A Damas, un porte-parole de l'armée syrienne a confirmé à l'AFP que l'appareil turc avait bel et bien été abattu.

"Nous avons confirmé que la cible (du tir syrien) était un avion militaire turc qui a été touché par un coup direct après être entré dans l'espace aérien syrien. Il s'est écrasé en mer dans les eaux territoriales syriennes à environ 10 km des côtes de la province de Lattaquié", a déclaré en soirée cette source.

Le porte-parole a ajouté que les radars syriens avaient détecté une "cible non-identifiée" ayant pénétré dans l'espace aérien syrien à grande vitesse et à basse altitude.

De nombreuses zones d'ombres persistent cependant sur ce grave incident: pourquoi l’avion n’a-t-il pas reçu ou répondu aux avertissements radio d’usage avant l'utilisation de la force? Et que faisait-il dans l'espace aérien syrien, comme l'affirme Damas ?

Ankara a opté dans un premier temps pour la retenue et annoncé attendre les conclusions d'une enquête complète avant de définir sa réponse, afin, selon les observateurs, éviter d'être entraîné dans une confrontation militaire avec son voisin syrien.

Et ce alors que la Syrie est au bord de la guerre civile, avec des combats quotidiens entre armée régulière et différents groupes rebelles, après plus d'un an de manifestations anti-gouvernementales.

"Il faut d'abord établir si l'avion turc a violé ou non l'espace syrien. Même en cas de violation, la procédure habituelle est de chasser un intrus ou de le forcer à atterrir", explique le professeur en relations internationales Ilter Turan, de l'Université stambouliote de Bilgi.

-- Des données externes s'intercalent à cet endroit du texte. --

Lemma decode_sextets_sextets bs : octets bs -> decode_sextets (sextets bs) = bs.
Proof.
  induction bs as [|a|a b|a b c r IH] using list_ind3; intros H.
  - reflexivity.
  - inversion_clear H as [|? ? Ha _]. cbn.
    f_equal. rewrite (N.div_mod' a 4) at 3.
    replace (a mod 4 * 16 / 16) with (a mod 4) by (rewrite N.div_mul; lia). lia.
  - inversion_clear H as [|? ? Ha H']. inversion_clear H' as [|? ? Hb _]. cbn.
    assert (E1 : (a mod 4 * 16 + b / 16) / 16 = a mod 4).
    { rewrite N.add_comm, N.div_add by lia.
      rewrite (N.div_small (b / 16)); [lia|].
      apply N.Div0.div_lt_upper_bound. lia. }
    assert (E2 : (a mod 4 * 16 + b / 16) mod 16 = b / 16).
    { rewrite N.add_comm, N.Div0.mod_add. apply N.mod_small.
      apply N.Div0.div_lt_upper_bound. lia. }
    assert (E3 : b mod 16 * 4 / 4 = b mod 16) by (apply N.div_mul; lia).
    rewrite E1, E2, E3.
    f_equal; [|f_equal].
    + rewrite (N.div_mod' a 4) at 3. lia.
    + rewrite (N.div_mod' b 16) at 3. lia.
  - inversion_clear H as [|? ? Ha H']. inversion_clear H' as [|? ? Hb H''].
    inversion_clear H'' as [|? ? Hc Hr].
    cbn [sextets decode_sextets]. rewrite (IH Hr).
    assert (E1 : (a mod 4 * 16 + b / 16) / 16 = a mod 4).
    { rewrite N.add_comm, N.div_add by lia.
      rewrite (N.div_small (b / 16)); [lia|].
      apply N.Div0.div_lt_upper_bound. lia. }
    assert (E2 : (a mod 4 * 16 + b / 16) mod 16 = b / 16).
    { rewrite N.add_comm, N.Div0.mod_add. apply N.mod_small.
      apply N.Div0.div_lt_upper_bound. lia. }
    assert (E3 : (b mod 16 * 4 + c / 64) / 4 = b mod 16).
    { rewrite N.add_comm, N.div_add by lia.
      rewrite (N.div_small (c / 64)); [lia|].
      apply N.Div0.div_lt_upper_bound. lia. }
    assert (E4 : (b mod 16 * 4 + c / 64) mod 4 = c / 64).
    { rewrite N.add_comm, N.Div0.mod_add. apply N.mod_small.
      apply N.Div0.div_lt_upper_bound. lia. }
    rewrite E1, E2, E3, E4.
    f_equal; [|f_equal; [|f_equal]].
    + rewrite (N.div_mod' a 4) at 3. lia.
    + rewrite (N.div_mod' b 16) at 3. lia.
    + rewrite (N.div_mod' c 64) at 3. lia.
Qed.

Lemma filter_not_ws_id (l : jsstring) :
  Forall not_ws l ->
  List.filter (fun c => negb (ascii_whitespace c)) l = l.
Proof.
  induction 1 as [|c l Hc _ IH]; [reflexivity|].
  cbn [List.filter]. rewrite Hc. cbn [negb]. f_equal. exact IH.
Qed.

Son collège de l'Université Yeditepe d'Istanbul, Mesut Casin, évoque une "attitude hostile" de la Syrie qui devrait songer à s'excuser auprès de la Turquie et lui payer des réparations, pour que les Turcs décident de classer l'affaire.

Depuis la répression sanglante par le régime syrien du mouvement de contestation, les bon rapports économiques et politiques entre les administrations turque et syrienne n'ont cessé de se dégrader.

La Turquie réclame le départ du régime syrien, abrite sur son sol quelque 32.000 réfugiés syriens ainsi que des soldats rebelles qui ont fui le conflit.

Elle accueille aussi le Conseil national syrien (CNS), principal rassemblement de l'opposition politique syrienne.

Autant de raisons de redouter que le grave incident de l'avion de chasse turc ne provoque une dangereuse escalade entre les deux pays voire au-delà, l'un allié de l'Otan et des Etats-Unis, l'autre allié de l'Iran et soutenu par la Russie.

La Turquie a prévenu récemment qu'elle pourrait invoquer l'article 5 du traité de l'Otan, qui prévoit une action de tout les membres de l'Alliance atlantique, pour protéger sa frontière avec la Syrie, après des tirs des forces syriennes vers le territoire turc.

L'Otan a annoncé qu'elle n'envisageait pas d'intervenir en Syrie.

Cet incident intervient au lendemain de la publication par le New York Times d'informations sur la présence de la CIA en territoire turc, pour superviser des livraisons d'armes aux rebelles syriens, armes fournies par la Turquie et des pays arabes.

La Turquie, qui partage avec la Syrie une frontière de plus de 900 km, a démenti cette information et toute livraison d'armes.